TASK INSTRUCTIONS: Go to the line in the entries below that holds "Definition unwrap (T" and repeat exactly from there through the line that holds "those of its function constituents. *)", inclusive.

THE DATA:
=== Begin Enclosure ===
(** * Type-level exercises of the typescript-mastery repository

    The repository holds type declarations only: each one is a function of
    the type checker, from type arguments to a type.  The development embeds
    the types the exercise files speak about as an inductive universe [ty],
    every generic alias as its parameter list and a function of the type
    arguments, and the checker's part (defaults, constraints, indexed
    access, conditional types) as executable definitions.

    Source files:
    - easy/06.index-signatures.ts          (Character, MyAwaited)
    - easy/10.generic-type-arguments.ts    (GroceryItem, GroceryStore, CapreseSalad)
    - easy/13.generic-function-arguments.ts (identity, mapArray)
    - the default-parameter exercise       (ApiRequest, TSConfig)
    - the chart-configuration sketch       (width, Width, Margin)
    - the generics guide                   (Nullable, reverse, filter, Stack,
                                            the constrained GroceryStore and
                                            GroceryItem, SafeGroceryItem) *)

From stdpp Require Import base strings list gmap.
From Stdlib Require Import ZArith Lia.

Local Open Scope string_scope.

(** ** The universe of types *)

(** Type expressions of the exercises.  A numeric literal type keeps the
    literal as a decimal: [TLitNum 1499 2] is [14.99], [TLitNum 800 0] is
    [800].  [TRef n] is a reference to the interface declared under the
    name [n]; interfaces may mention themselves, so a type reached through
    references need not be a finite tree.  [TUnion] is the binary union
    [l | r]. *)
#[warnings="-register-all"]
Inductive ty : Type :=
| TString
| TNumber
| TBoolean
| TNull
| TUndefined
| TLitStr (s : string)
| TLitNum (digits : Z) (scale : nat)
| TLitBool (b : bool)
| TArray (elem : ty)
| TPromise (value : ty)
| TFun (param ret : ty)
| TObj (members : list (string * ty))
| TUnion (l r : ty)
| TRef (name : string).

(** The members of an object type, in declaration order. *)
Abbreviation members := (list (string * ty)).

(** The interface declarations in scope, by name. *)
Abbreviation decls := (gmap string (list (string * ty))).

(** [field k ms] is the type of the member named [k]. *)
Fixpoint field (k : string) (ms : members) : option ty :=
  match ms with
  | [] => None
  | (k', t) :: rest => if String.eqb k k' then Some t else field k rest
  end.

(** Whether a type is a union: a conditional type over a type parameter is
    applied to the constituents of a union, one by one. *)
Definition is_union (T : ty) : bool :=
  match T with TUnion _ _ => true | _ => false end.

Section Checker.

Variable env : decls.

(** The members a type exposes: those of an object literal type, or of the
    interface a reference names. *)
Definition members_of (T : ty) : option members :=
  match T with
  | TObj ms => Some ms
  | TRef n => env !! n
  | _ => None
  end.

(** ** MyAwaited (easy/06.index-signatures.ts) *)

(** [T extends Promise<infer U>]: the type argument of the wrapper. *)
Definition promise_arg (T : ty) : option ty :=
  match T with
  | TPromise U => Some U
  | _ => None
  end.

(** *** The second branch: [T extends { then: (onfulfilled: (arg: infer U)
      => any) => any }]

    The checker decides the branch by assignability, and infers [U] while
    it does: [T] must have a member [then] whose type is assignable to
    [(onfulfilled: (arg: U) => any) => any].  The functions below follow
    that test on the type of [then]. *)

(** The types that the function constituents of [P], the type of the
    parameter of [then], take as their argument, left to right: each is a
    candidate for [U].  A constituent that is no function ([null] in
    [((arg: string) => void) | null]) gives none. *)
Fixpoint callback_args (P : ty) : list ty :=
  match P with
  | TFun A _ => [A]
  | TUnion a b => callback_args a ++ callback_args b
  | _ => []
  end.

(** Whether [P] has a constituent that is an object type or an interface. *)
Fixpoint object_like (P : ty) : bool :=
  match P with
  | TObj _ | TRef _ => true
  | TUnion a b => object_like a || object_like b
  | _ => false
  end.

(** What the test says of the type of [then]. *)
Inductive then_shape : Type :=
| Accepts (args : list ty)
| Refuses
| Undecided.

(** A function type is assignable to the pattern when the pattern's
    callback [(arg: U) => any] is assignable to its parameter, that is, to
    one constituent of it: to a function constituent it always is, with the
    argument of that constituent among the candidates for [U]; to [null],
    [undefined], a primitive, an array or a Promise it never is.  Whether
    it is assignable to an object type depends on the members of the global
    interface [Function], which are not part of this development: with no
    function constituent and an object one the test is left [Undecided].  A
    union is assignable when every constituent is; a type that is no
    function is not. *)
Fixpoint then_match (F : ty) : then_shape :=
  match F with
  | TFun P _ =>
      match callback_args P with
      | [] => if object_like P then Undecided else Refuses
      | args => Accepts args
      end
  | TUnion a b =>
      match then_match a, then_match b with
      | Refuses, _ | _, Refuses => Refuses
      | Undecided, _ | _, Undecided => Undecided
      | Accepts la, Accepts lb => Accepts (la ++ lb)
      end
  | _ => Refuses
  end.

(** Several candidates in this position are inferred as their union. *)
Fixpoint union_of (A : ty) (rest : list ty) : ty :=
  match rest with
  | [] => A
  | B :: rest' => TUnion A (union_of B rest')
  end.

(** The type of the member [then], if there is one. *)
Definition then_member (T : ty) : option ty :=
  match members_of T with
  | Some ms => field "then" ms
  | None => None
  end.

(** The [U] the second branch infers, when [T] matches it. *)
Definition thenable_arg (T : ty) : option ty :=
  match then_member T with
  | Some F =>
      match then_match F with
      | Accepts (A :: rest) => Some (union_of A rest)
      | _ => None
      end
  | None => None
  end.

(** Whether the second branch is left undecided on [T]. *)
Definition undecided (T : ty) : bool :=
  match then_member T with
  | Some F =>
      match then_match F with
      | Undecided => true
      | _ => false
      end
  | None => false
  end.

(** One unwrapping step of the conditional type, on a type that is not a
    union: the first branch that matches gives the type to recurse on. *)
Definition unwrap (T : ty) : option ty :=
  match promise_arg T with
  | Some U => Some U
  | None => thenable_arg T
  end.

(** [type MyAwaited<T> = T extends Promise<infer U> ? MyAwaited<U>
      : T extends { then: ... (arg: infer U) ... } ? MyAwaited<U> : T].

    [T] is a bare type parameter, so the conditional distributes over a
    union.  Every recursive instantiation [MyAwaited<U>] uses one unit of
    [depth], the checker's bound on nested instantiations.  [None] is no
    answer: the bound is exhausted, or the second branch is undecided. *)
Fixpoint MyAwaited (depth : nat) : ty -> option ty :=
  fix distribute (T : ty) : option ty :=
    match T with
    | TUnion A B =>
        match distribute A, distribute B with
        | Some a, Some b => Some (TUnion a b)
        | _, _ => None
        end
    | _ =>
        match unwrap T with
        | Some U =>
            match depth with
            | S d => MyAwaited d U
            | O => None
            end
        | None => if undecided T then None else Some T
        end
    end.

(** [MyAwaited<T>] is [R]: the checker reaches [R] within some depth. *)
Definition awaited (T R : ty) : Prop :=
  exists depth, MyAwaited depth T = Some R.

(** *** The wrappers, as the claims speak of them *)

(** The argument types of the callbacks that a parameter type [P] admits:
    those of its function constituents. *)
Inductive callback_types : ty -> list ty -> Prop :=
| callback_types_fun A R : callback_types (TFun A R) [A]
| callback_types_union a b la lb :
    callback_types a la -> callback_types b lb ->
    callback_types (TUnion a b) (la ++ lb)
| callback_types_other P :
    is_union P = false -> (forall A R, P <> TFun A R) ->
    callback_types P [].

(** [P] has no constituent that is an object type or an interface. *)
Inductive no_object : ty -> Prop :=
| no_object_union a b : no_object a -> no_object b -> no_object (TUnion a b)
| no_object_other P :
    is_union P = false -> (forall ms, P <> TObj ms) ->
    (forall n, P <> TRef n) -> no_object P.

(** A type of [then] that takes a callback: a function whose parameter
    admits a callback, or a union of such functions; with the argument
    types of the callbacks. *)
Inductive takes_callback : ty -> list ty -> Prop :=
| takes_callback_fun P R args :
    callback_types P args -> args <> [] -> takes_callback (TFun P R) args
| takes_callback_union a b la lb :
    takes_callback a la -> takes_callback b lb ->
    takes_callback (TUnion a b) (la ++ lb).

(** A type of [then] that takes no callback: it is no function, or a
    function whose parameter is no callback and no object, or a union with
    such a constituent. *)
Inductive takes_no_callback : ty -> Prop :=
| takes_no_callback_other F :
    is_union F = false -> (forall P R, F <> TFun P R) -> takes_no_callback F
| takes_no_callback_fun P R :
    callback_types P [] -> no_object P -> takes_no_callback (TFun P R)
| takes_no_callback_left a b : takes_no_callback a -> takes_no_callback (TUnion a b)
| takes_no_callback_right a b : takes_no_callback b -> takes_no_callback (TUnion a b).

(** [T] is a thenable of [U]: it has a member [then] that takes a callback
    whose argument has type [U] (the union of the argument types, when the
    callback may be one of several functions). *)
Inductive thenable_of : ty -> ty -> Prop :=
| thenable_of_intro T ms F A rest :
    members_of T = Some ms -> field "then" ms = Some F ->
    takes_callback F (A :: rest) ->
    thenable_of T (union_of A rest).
=== End Enclosure ===
EXERCISE SOLUTION:
Definition unwrap (T : ty) : option ty :=
  match promise_arg T with
  | Some U => Some U
  | None => thenable_arg T
  end.

(** [type MyAwaited<T> = T extends Promise<infer U> ? MyAwaited<U>
      : T extends { then: ... (arg: infer U) ... } ? MyAwaited<U> : T].

    [T] is a bare type parameter, so the conditional distributes over a
    union.  Every recursive instantiation [MyAwaited<U>] uses one unit of
    [depth], the checker's bound on nested instantiations.  [None] is no
    answer: the bound is exhausted, or the second branch is undecided. *)
Fixpoint MyAwaited (depth : nat) : ty -> option ty :=
  fix distribute (T : ty) : option ty :=
    match T with
    | TUnion A B =>
        match distribute A, distribute B with
        | Some a, Some b => Some (TUnion a b)
        | _, _ => None
        end
    | _ =>
        match unwrap T with
        | Some U =>
            match depth with
            | S d => MyAwaited d U
            | O => None
            end
        | None => if undecided T then None else Some T
        end
    end.

(** [MyAwaited<T>] is [R]: the checker reaches [R] within some depth. *)
Definition awaited (T R : ty) : Prop :=
  exists depth, MyAwaited depth T = Some R.

(** *** The wrappers, as the claims speak of them *)

(** The argument types of the callbacks that a parameter type [P] admits:
    those of its function constituents. *)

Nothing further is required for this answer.